About 78 percent of Kansans 18 and older don't smoke, said Colton. And the Kansas State Fair wouldn't be the first to implement such a policy.
"Making it a smoke-free state fair with designated areas is a complete change; it isn't obscure or unheard of," Colton said. "Other fairs have done this."
That includes the Alaska State Fair and the Indiana State Fair. He noted that attendance didn't wane because of the designation, but instead rose, although increases aren't necessarily linked to being a smoke-free grounds.
According to an Associated Press story, the Indiana fair implemented a voluntary policy in 2008, which limited smoking to about 25 areas away from main thoroughfares.

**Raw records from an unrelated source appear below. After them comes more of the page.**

Section keeps.
Context {fpu : FPU} {S : Type} (out : Z -> S -> Z -> option S) (P : S -> Prop).
Context (Hout : forall c s idx s', out c s idx = Some s' -> 0 <= idx -> P s -> P s').

Definition kept (si : S * Z) : Prop := P (fst si) /\ 0 <= snd si.

Lemma emit_keeps c si si' : emit out c si = Some si' -> kept si -> kept si'.
Proof using Hout.
  destruct si as [s idx]. unfold emit. intros E [HP Hi]. invert_binds E. injection E as <-.
  split; [by eapply Hout|]. cbn [snd]. auto with machine.
Qed.
#[local] Hint Resolve emit_keeps : printf.

Lemma emits_keeps l si si' : emits out l si = Some si' -> kept si -> kept si'.
Proof using Hout.
  revert si. induction l as [|c l IH]; intros si E HP; cbn [emits] in E; [by injection E as <-|].
  apply option.bind_Some in E as (si1 & E1 & E). eauto with printf.
Qed.
#[local] Hint Resolve emits_keeps : printf.

Lemma spaces_keeps l w si si' : spaces out l w si = Some si' -> kept si -> kept si'.
Proof using Hout. rewrite spaces_emits. apply emits_keeps. Qed.

Lemma if_spaces_keeps (b : bool) l w si si' :
  (if b then spaces out l w si else Some si) = Some si' -> kept si -> kept si'.
Proof using Hout. destruct b; [apply spaces_keeps|]. congruence. Qed.
#[local] Hint Resolve if_spaces_keeps : printf.

Lemma out_rev_keeps buf w fl si si' : _out_rev out buf w fl si = Some si' -> kept si -> kept si'.
Proof using Hout.
  unfold _out_rev. intros E HP. apply option.bind_Some in E as (si1 & E1 & E).
  apply option.bind_Some in E as (si2 & E2 & E). rewrite foldr_emits in E2.
  eauto with printf.
Qed.

#[local] Hint Resolve out_rev_keeps : printf.

Lemma ntoa_keeps v neg base prec w fl si si' : ntoa out v neg base prec w fl si = Some si' -> kept si -> kept si'.
Proof using Hout.
  unfold ntoa, _ntoa_format. destruct (negb (has _ FLAGS_LEFT)); apply out_rev_keeps.
Qed.
#[local] Hint Resolve ntoa_keeps : printf.

Lemma put_string_keeps p lim prec si si' : put_string out p lim prec si = Some si' -> kept si -> kept si'.
Proof using Hout.
  revert prec si. induction p as [|c p IH]; intros prec si E HP; cbn [put_string] in E; [done|].
  destruct (_ && _); [|by injection E as <-]. apply option.bind_Some in E as (si1 & E1 & E).
  eauto with printf.
Qed.
#[local] Hint Resolve put_string_keeps : printf.

Lemma convert_int_keeps c fl w prec va si si' va' :
  convert_int out c fl w prec va si = Some (si', va') -> kept si -> kept si'.
Proof using Hout.
  unfold convert_int, _ntoa_long, _ntoa_long_long. intros E HP.
  destruct (if (c =? ch "x") || (c =? ch "X") then _ else _) as [base fl1].
  destruct (has _ FLAGS_LONG_LONG); (destruct va as [|[z|z|z|s] va]; try done);
    apply option.bind_Some in E as (si1 & E1 & E); injection E as <- <-;
    destruct ((c =? ch "i") || (c =? ch "d")); eauto with printf.
Qed.
#[local] Hint Resolve convert_int_keeps : printf.

Lemma etoa_with_keeps ftoa v prec w fl si si' :
  (forall v prec w fl si si', ftoa v prec w fl si = Some si' -> kept si -> kept si') ->
  etoa_with out ftoa v prec w fl si = Some si' -> kept si -> kept si'.
Proof using Hout.
  intros Hf. unfold etoa_with, _ntoa_long. intros E HP.
  destruct (_ || _); [by eapply Hf|]. destruct (etoa_scale _) as [expval F].
  destruct (if has fl FLAGS_ADAPT_EXP then _ else _) as [[[p1 f1] m1] e1].
  apply option.bind_Some in E as (si1 & E1 & E). apply Hf in E1; [|done].
  destruct (negb (m1 =? 0)); [|by injection E as <-].
  apply option.bind_Some in E as (si2 & E2 & E). apply option.bind_Some in E as (si3 & E3 & E).
  eauto with printf.
Qed.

Meanwhile, the Minnesota State Fair implemented a similar policy last year -- part of what some supporters said was a growing trend to make outdoor spaces tobacco-free.
"The fair is for everyone, and accommodating both smokers and nonsmokers is part of what we have to do to create a good family environment at the fair," Brienna Schuette, a Minnesota State Fair spokeswoman, told the Minnesota Star Tribune last summer.
The Hutchinson student group even went as far as to create a model policy that the fair board could adopt.
Last year the fair celebrated its 100th birthday, Maddie said. "For the 101st year of the state fair, let's start something new -- a state fair better than the last."
The board asked a few questions but didn't discuss the proposed policy during the meeting.
Board President Ron Hinrichsen told the group that, according to their statistics, based on the total attendance at the fair, there were roughly 78,000 visitors coming through the gates who smoke.
"It's something new to definitely consider," he said.
Stoecklein noted that more studies would need to be done about how other fairs implemented such plans. The board would not make any decisions without getting more feedback from patrons.
"It's good food for thought," Stoecklein said.